Everywhere Levi-Strauss looks, he finds evidence of urban and rural decay. The wear and tear depressing. In the New World, nothing should age. All is youth and vigor. If the New World must age, couldn't it do it more gracefully--like Old World cities? Unlike Levi-Strauss, I remember only ultra-new, modern high rises, which now make me think of something out of Kafka's Amerika in which entrances and exits are constantly shifting, and high rises are places of entrapment. I can only assume that I spent long periods of time alone in my room, at least in the beginning of my stay to explain this persistent impression of claustrophobia.
Inside my white-walled cell, I moped. Lunch was the brightest part of the day. The family sat around the table while my host mother and the hired help served meals that were delicious and lavish, and all of it freshly cooked. Coming from a home in which both parents worked and Thanksgiving was one of the few meals we ate as a family, I realized I'd been starved, not intentionally, but no such custom existed in my house. We lived on peanut butter sandwiches, cereal and yogurt. Meat suddenly became a staple.
Sometimes, for my benefit, a young couple who spoke English came to lunch. Right from the start, they told me they weren't married but lived together. The woman explained that people shouldn't rush into marriage. Weddings cost a lot of money. Divorce too difficult. She smiled, kissed her partner--couldn't have been more beautiful, charming, or liberated. Divorce in the States was legal but, with exceptions, culturally taboo--as was living together. In Brasil, which I didn't know at the time, divorce only became legal in 1977. Taboos aside, the easiest way around the law was to simply not get married.
No doubt, Levi-Strauss would have something brilliant to say about marriage customs. But, I didn't go to Brasil to conduct anthropological field work. I went to São Paolo as an exchange student. I expected when I stepped off the plane to feel concrete under my feet, not virgin soil. Having flown in, it was difficult for me to get a sense that I was in the tropics. I had been dropped into a huge, unruly urban center, and anything outside of the city had been cut off from view by corridors of skyscrapers. This urban behemoth is situated on a plateau nearly two thousand five hundred miles above sea level. Winter, which lasts from June to September, is cold and grey. Heat brings rain, which lasts from October through March, and humidity.
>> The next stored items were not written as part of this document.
(* ===== verification/WriterNode.v ===== *)
(** The writer's tree nodes (libs/freestanding/aegir-bfs, src/writer.cc): a
    node built from its entries, the tree of a fresh directory, a node's entries
    borrowed for a split, and the two halves a split makes of a leaf or of an
    internal node.  The theorems say what list of entries each image holds and
    when the halves are nodes at all. *)
From stdpp Require Import base numbers list list_numbers.
From Stdlib Require Import ZArith Lia Sorted.
From S2P Require Import Prelude.
From S2P Require Import Layout.
From S2P Require Import BPlusTree.
From S2P Require Import Attribute.
From S2P Require Import Stream.

(** * Small predicates *)

(** A read view of an inode block; the fields the writer does not set are zero. *)
Definition inode_view (block : bytes) : Inode :=
  mkInode (le32 block inode.kMode) 0 0 0 (le64_signed block (inode.kData + data.kSize))
    (le64_signed block inode.kLastModified) (le_run block inode.kInodeNum) (le_run block inode.kParent)
    (mkRun 0 0 0) [] (inode_get_stream block).

Definition blocks_for (bytes block_size : Z) : Z := u32 (u64 (bytes + block_size - 1) / block_size).

Definition is_regular_node (mode : Z) : bool :=
  Z.land mode (Z.lor (Z.lor kModeAttrDir kModeAttr) kModeIndexDir) =? 0.

Definition is_indexed_file (mode : Z) : bool :=
  Z.land mode (Z.lor (Z.lor (Z.lor kModeTypeMask kModeAttrDir) kModeAttr) kModeIndexDir) =? kModeRegular.

(** * Building nodes *)

Definition kTreeNodeSize : Z := 4096.
Definition kMaxNodeEntries : Z := (kTreeNodeSize - 28) / (2 + 8).

(** The loops over [keys], [key_lengths] and [values]. *)
Fixpoint put_keys (out : bytes) (at_ : Z) (es : list (bytes * Z)) : bytes :=
  match es with
  | [] => out
  | e :: es => put_keys (blit out at_ e.1) (at_ + zlen e.1) es
  end.

Fixpoint put_lengths (out : bytes) (at_ cumulative : Z) (es : list (bytes * Z)) : bytes :=
  match es with
  | [] => out
  | e :: es =>
    let cumulative := u16 (cumulative + zlen e.1) in
    put_lengths (put_le16 out at_ cumulative) (at_ + 2) cumulative es
  end.

(** [left_], [right] and [overflow] are the links as 64-bit patterns. *)
Definition build_node (node_size : Z) (leaf : bool) (left_ right overflow : Z) (es : list (bytes * Z)) : bytes :=
  let out := zeros node_size in
  let out := put_le64 out node.kLeftLink left_ in
  let out := put_le64 out node.kRightLink right in
  let out := put_le64 out node.kOverflowLink (if leaf then u64 kNullLink else overflow) in
  let out := put_le16 out node.kKeyCount (u16 (zlen es)) in
  let all := fold_right (fun e n => zlen e.1 + n) 0 es in
  let out := put_le16 out node.kAllKeyLength (u16 all) in
  let out := put_keys out node.kFixed es in
  let lengths := key_align (node.kFixed + all) in
  let out := put_lengths out lengths 0 es in
  put_values out (lengths + zlen es * 2) (map snd es).

(** A fresh tree: the header, and an empty leaf. *)
Definition build_empty_tree : bytes :=
  let total := kTreeNodeSize * 2 in
  let tree := zeros total in
  let tree := tree_header_build tree
    (mkTreeHeader kTreeNodeSize 1 kTreeStringType kTreeNodeSize (u64 kNullLink) total) in
  let node := kTreeNodeSize in
  let tree := put_le64 tree (node + node.kLeftLink) (u64 kNullLink) in
  let tree := put_le64 tree (node + node.kRightLink) (u64 kNullLink) in
  let tree := put_le64 tree (node + node.kOverflowLink) (u64 kNullLink) in
  put_le16 tree (node + node.kKeyCount) 0.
Levi-Strauss remarks that, in São Paulo, the humidity causes the rain to fall in odd patterns and consistency, like a multitude of tapioca pearls. When the clouds move out, and the sky turns blue, the pearly drops vanish and it begins to pour.
Before I left the States, my sponsors told me to think of myself at all times as a guest, not only in someone's home but in another country. Boasting about where I came from was unacceptable. My conduct should be beyond reproach. People were counting on me--my host mother, for instance. The exchange program meant her son could study in the United States. To secure a brighter future for him, she agreed to take me in. It cost her a great deal but she dealt with the grief by sending him letters, mailing off packages, showing me pictures. As for me, I came unprepared. Where were the pictures of my family? The town where I lived? Pictures were to be our lingua franca. Without pictures, I had nothing to exchange.